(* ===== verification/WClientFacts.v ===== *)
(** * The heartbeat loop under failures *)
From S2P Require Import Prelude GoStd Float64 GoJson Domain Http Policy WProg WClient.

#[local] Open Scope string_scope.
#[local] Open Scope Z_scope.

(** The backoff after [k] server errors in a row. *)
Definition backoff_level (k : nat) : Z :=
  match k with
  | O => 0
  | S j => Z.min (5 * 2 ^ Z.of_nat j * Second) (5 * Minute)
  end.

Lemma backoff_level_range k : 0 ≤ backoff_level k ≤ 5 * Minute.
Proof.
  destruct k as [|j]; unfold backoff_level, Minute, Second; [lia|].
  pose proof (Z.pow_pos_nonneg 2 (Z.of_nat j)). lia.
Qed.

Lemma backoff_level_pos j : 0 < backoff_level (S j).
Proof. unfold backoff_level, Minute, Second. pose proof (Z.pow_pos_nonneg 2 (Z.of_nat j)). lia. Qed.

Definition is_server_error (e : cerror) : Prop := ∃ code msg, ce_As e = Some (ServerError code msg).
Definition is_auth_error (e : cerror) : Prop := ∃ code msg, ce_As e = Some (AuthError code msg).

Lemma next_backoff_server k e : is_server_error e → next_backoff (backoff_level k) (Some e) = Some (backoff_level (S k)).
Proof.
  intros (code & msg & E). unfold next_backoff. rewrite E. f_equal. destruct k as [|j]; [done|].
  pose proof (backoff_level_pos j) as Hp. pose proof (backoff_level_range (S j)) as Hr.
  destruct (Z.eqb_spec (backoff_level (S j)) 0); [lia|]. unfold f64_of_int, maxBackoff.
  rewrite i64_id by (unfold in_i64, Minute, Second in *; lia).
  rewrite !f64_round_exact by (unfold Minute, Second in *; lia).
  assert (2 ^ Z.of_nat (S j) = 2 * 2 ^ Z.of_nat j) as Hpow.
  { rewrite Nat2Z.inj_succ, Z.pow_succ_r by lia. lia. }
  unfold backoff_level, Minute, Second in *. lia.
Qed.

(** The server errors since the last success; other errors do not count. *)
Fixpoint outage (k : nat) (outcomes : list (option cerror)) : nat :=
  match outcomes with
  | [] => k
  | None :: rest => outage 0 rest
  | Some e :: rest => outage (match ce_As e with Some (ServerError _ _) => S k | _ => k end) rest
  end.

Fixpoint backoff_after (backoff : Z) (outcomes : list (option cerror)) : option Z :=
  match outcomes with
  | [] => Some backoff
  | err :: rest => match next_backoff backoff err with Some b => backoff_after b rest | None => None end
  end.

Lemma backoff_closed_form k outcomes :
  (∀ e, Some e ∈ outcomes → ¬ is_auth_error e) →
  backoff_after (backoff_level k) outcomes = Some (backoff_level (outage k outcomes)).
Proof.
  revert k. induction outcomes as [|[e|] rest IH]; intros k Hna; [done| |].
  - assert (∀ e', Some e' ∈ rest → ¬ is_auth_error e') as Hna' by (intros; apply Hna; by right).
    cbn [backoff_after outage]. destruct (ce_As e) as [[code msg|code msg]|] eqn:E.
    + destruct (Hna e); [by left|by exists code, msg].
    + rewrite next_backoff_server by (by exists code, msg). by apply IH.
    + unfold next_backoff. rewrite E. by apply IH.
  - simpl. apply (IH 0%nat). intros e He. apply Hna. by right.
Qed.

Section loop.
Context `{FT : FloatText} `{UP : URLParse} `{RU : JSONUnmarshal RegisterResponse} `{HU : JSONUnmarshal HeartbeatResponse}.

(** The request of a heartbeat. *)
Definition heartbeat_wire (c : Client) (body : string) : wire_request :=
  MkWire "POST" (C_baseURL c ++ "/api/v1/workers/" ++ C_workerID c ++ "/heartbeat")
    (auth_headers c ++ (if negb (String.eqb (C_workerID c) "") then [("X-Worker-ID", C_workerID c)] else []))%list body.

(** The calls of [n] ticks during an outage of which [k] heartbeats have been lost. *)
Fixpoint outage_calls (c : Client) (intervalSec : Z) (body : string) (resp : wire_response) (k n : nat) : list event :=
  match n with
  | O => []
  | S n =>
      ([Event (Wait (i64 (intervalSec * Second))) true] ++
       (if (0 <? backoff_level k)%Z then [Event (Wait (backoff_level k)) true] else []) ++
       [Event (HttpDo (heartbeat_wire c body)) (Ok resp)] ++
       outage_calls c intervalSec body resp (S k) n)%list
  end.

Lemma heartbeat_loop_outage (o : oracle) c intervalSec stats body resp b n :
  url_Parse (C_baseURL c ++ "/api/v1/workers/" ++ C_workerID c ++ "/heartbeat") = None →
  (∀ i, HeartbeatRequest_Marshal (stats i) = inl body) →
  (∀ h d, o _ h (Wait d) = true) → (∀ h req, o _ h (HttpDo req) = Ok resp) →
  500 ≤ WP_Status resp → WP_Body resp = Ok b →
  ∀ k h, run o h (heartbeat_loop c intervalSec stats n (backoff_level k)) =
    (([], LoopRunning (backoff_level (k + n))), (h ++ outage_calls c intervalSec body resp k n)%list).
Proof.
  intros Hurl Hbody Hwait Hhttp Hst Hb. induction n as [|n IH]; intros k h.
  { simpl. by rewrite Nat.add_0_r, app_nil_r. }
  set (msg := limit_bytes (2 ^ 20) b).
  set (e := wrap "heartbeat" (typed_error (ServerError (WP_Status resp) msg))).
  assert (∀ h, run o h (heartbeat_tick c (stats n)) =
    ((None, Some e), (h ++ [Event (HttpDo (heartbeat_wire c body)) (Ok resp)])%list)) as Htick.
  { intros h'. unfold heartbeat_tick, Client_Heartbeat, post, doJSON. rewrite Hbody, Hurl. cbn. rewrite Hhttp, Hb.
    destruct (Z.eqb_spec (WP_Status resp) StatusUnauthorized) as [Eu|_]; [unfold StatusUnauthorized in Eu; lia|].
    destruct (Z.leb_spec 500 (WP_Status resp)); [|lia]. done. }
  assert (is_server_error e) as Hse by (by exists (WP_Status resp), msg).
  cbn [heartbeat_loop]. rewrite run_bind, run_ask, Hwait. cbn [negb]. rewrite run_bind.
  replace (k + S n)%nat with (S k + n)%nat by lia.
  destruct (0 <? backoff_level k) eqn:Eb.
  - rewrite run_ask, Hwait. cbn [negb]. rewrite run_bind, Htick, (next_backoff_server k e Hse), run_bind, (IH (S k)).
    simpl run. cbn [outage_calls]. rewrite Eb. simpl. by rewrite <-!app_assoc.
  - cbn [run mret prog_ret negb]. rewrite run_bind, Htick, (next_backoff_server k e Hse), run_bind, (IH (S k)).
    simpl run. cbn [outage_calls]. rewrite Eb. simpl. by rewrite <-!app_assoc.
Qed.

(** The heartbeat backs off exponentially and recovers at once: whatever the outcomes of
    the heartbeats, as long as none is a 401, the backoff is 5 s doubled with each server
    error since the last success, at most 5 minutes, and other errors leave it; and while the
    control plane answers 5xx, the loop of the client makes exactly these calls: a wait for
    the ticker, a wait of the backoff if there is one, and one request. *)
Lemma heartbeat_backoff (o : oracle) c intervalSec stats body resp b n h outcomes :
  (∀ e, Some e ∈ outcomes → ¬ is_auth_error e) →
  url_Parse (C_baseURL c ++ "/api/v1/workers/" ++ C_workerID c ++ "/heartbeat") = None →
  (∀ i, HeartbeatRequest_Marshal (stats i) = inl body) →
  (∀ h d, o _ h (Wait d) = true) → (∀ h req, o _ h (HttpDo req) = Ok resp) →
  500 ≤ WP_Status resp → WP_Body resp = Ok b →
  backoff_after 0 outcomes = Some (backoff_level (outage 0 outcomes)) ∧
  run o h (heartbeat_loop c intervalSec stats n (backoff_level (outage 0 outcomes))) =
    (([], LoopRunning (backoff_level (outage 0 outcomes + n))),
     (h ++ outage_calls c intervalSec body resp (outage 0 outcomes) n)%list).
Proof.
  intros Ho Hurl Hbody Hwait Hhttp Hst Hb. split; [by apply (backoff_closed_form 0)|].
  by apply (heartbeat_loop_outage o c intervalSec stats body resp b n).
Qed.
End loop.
********
Your objective: Every line from the line containing "rewrite Nat.add_0_r, app_nil_r." through the line containing "error since the" in the records above must be retyped exactly. Leave out the rest.

Worked solution:
  { simpl. by rewrite Nat.add_0_r, app_nil_r. }
  set (msg := limit_bytes (2 ^ 20) b).
  set (e := wrap "heartbeat" (typed_error (ServerError (WP_Status resp) msg))).
  assert (∀ h, run o h (heartbeat_tick c (stats n)) =
    ((None, Some e), (h ++ [Event (HttpDo (heartbeat_wire c body)) (Ok resp)])%list)) as Htick.
  { intros h'. unfold heartbeat_tick, Client_Heartbeat, post, doJSON. rewrite Hbody, Hurl. cbn. rewrite Hhttp, Hb.
    destruct (Z.eqb_spec (WP_Status resp) StatusUnauthorized) as [Eu|_]; [unfold StatusUnauthorized in Eu; lia|].
    destruct (Z.leb_spec 500 (WP_Status resp)); [|lia]. done. }
  assert (is_server_error e) as Hse by (by exists (WP_Status resp), msg).
  cbn [heartbeat_loop]. rewrite run_bind, run_ask, Hwait. cbn [negb]. rewrite run_bind.
  replace (k + S n)%nat with (S k + n)%nat by lia.
  destruct (0 <? backoff_level k) eqn:Eb.
  - rewrite run_ask, Hwait. cbn [negb]. rewrite run_bind, Htick, (next_backoff_server k e Hse), run_bind, (IH (S k)).
    simpl run. cbn [outage_calls]. rewrite Eb. simpl. by rewrite <-!app_assoc.
  - cbn [run mret prog_ret negb]. rewrite run_bind, Htick, (next_backoff_server k e Hse), run_bind, (IH (S k)).
    simpl run. cbn [outage_calls]. rewrite Eb. simpl. by rewrite <-!app_assoc.
Qed.

(** The heartbeat backs off exponentially and recovers at once: whatever the outcomes of
    the heartbeats, as long as none is a 401, the backoff is 5 s doubled with each server
    error since the last success, at most 5 minutes, and other errors leave it; and while the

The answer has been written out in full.